If you have any questions, ask.
7. The Duke Children’s Health Center
The Children’s Health Center (CHC) is a facility that contains most of the pediatric
subspecialty clinics, including the surgical clinics. It also houses the preoperative and
PACU areas for children and overall is a terrific environment for children. All patients
with a pediatric surgeon will pass through this facility on the day of their surgery, as will
select children of non-pediatric surgeons. Most children will also have their preoperative
screening evaluation in the CHC by a member of the Preoperative Screening Unit team.
The pediatric anesthesia attendings review these preoperative evaluations and will
therefore often know about the patients before you do. You should still electronically
review the charts of outpatients on the day before surgery and be prepared to discuss the
anesthesia plans with your assigned attending the day/night before.
Get set up for the whole day before it begins. Many peds cases are short and you may
find that your OR has 5-6 cases or more in a day! You will often not have the time or
inclination to go to PACU, back to the pharmacy, back to the room to setup, back to
preop, and then back to the OR with the patient. If your room is pretty much ready for the
next patient when you leave for the PACU, you can page your tech to turnover, drop the
patient off in PACU, take the O2 tank to the next patient’s bed space in preop, talk to the
family and basically be ready to head into the OR for the next case after a quick check of
the OR setup. The preop nurses will give oral midazolam if they have an order for it (and
hopefully your attending did this before you got there!).
When setting up, have stuff ready but don’t open a bunch of things up that may not be
used. Trying to minimize waste and save the environment will help the kids you care for
have a better world to grow up in. Win-win.

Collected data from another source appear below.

Lemma expired_loop_spec listed : ∀ candidates i result k result' err k',
  (∀ c, c ∈ candidates → c ∈ listed) → details_bounded result.(xr_Details) →
  expired_loop cfg o env i candidates result k = (result', err, k') →
  result'.(xr_Discovered) = result.(xr_Discovered)
  ∧ accounted result ≤ accounted result' ≤ accounted result + Z.of_nat (length candidates)
  ∧ (err = None → accounted result' = accounted result + Z.of_nat (length candidates))
  ∧ details_bounded result'.(xr_Details)
  ∧ ∀ res, res ∈ result'.(xr_Retired) → res ∈ result.(xr_Retired) ∨ pass_retired listed res.
Proof.
  induction candidates as [|c rest IH]; intros i result k result' err k' Hin Hd E; cbn [expired_loop] in E.
  { destruct (xe_context env _); injection E as <- <- <-; split_and!; try done; try (simpl; lia); by left. }
  destruct (xe_context env (2 + 2 * i)).
  { injection E as <- <- <-. split_and!; try done; try (simpl; lia). by left. }
  set (moved := move_cursor result _) in E.
  assert (Hgo : ∀ next k1, expired_loop cfg o env (S i) rest next k1 = (result', err, k') → counts_one moved next →
            (∀ res, res ∈ next.(xr_Retired) → res ∈ result.(xr_Retired) ∨ pass_retired listed res) →
            result'.(xr_Discovered) = result.(xr_Discovered)
            ∧ accounted result ≤ accounted result' ≤ accounted result + Z.of_nat (length (c :: rest))
            ∧ (err = None → accounted result' = accounted result + Z.of_nat (length (c :: rest)))
            ∧ details_bounded result'.(xr_Details)
            ∧ ∀ res, res ∈ result'.(xr_Retired) → res ∈ result.(xr_Retired) ∨ pass_retired listed res).
  { intros next k1 E1 [Hc Hdis Hdet] Hret. change (accounted moved) with (accounted result) in Hc.
    destruct (IH (S i) next k1 result' err k') as (H1 & H2 & H3 & H4 & H5); [intros; apply Hin; by right|by apply Hdet|done|].
    split_and!; [by rewrite H1, Hdis|simpl; lia|simpl; lia|intros He; specialize (H3 He); simpl; lia|done|].
    intros res [Hr|?]%H5; [by apply Hret|by right]. }
  assert (Hsame : ∀ n d s f code res, res ∈ (addDetail (tally moved n [] d s f) c code).(xr_Retired) →
            res ∈ result.(xr_Retired) ∨ pass_retired listed res) by (intros n d s f code res; cbn; rewrite app_nil_r; by left).
  destruct (bool_decide _); [by eapply Hgo; [exact E|by apply detail_counts_one|apply Hsame]|].
  destruct (bool_decide _); [by eapply Hgo; [exact E|by apply detail_counts_one|apply Hsame]|].
  destruct (bool_decide (xd_FailureCode c = "")) eqn:Hcode; cbn [negb] in E;
    [|by eapply Hgo; [exact E|by apply detail_counts_one|apply Hsame]]. apply bool_decide_eq_true in Hcode.
  destruct (xe_bound env (S i)) eqn:Hb; cbn [negb] in E.
  2: { injection E as <- <- <-. unfold accounted. cbn. rewrite app_nil_r. split_and!; try done; try lia. by left. }
  destruct (ReconcileTerminal _ _ _ _) as [r k1] eqn:Ec.
  destruct (count_retirement c r _) as [next|] eqn:En.
  - apply count_retirement_spec in En as [[Hc1 Hc2 Hc3] Hr]. apply (Hgo next k1 E).
    + split; [|done|done]. rewrite Hc1, tally_accounted. simpl. lia.
    + intros res [Hx|[-> Hch]]%Hr; [left; cbn in Hx; by rewrite app_nil_r in Hx|]. right.
      exists c, i, (xe_others env i k), k1. split_and!; try done. apply Hin. by left.
  - destruct (xe_context env (3 + 2 * i)).
    { injection E as <- <- <-. unfold accounted. cbn. rewrite app_nil_r. split_and!; try done; try lia. by left. }
    apply (Hgo _ _ E).
    + destruct (detail_counts_one (tally moved 1 [] 0 0 0) 0 0 0 1 c ExpiredReservationFailureReconcileFailed ltac:(done)) as [Hc1 Hc2 Hc3].
      split; [|done|done]. rewrite Hc1, tally_accounted. simpl. lia.
    + intros res Hx. left. cbn in Hx. by rewrite !app_nil_r in Hx.
Qed.
End Loop.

There is a pharmacy in the CHC (first floor) so that families can get prescriptions filled
and an Einstein’s Bagels (T-level) so they can fill their stomachs as well.
8. Guidelines for operating room preparation
You may be doing a large number of cases in a relatively short period of time. The
bottom line is that you must start your set-up early in the morning for the cases you will
be doing over the day to avoid delays in between the cases. The set-ups need to be age-
appropriate and a variety of sizes of equipment and drugs will help to facilitate turnover
time. Have IV setups available for the whole day before you start your first case.
Anesthesia machine: Do your usual checkout and prepare your machine and circuit for
the size of your first patient.
Circuits: We use pediatric circle system for infants and children. The peds circuit (with
the smaller 1 liter bag) is a good choice for kids <30kg). Rarely, premature infants and
older children with significant lung disease will require an ICU ventilator. IV anesthesia
will be required in these cases.
Masks: Have two different sizes available for each patient at your fingertips.
Oral airways: Ditto. The one that looks too big usually fits.
Endotracheal tubes: Choose the size you feel is appropriate for your patient and also lay
out a size larger and one smaller (both unopened) so that you can change your plan easily
even with the scope in the mouth.
Guidelines for cuffed tubes:
Age Internal Diameter
Preemie 2-2.5mm
Term 3.0
3-9 mos. 3.5
9-12 mos. 4.0
18-24 mos. 4.0- 4.5
>24 mos. (age/4) + 3.5
You can actually measure the cuff pressure if you do use a cuffed ETT. There are
devices for this in the peds OR’s.
Correct depth of the endotracheal tube is easy to remember in infants:
Remember: "1-2-3/7-8-9" at the lips
1 kg => 7 cm depth
2 kg => 8 cm depth
3 kg => 9 cm depth
Larger infants and children...Tube size (ID) X 3 or Age + 11
Laryngoscope blades: It is often easier to use a straight blade in children less than 1 year
old (ask your attending why). Nevertheless, keep a backup (unopened) on your machine
for each case.
Laryngeal Mask Airway (LMA): Sizes exist to allow use with any age child (perhaps
excluding premature infants). Beware: the smaller the child, the more labor-intensive the
LMA can be. Choosing the right size and getting the proper fit are the keys to success with
the LMA. Sizing guidelines are as follows:
Size Weight Maximum Cuff Volume
#1 newborn up to 5 kg up to 4 ml
#1.5 5-10 kg up to 7 ml
#2 10-20 kg up to 10 ml
#2.5 20-30 kg up to 14 ml
#3 >30 kg up to 20 ml
Drugs:
1. Atropine in 1ml syringe with a 22g needle.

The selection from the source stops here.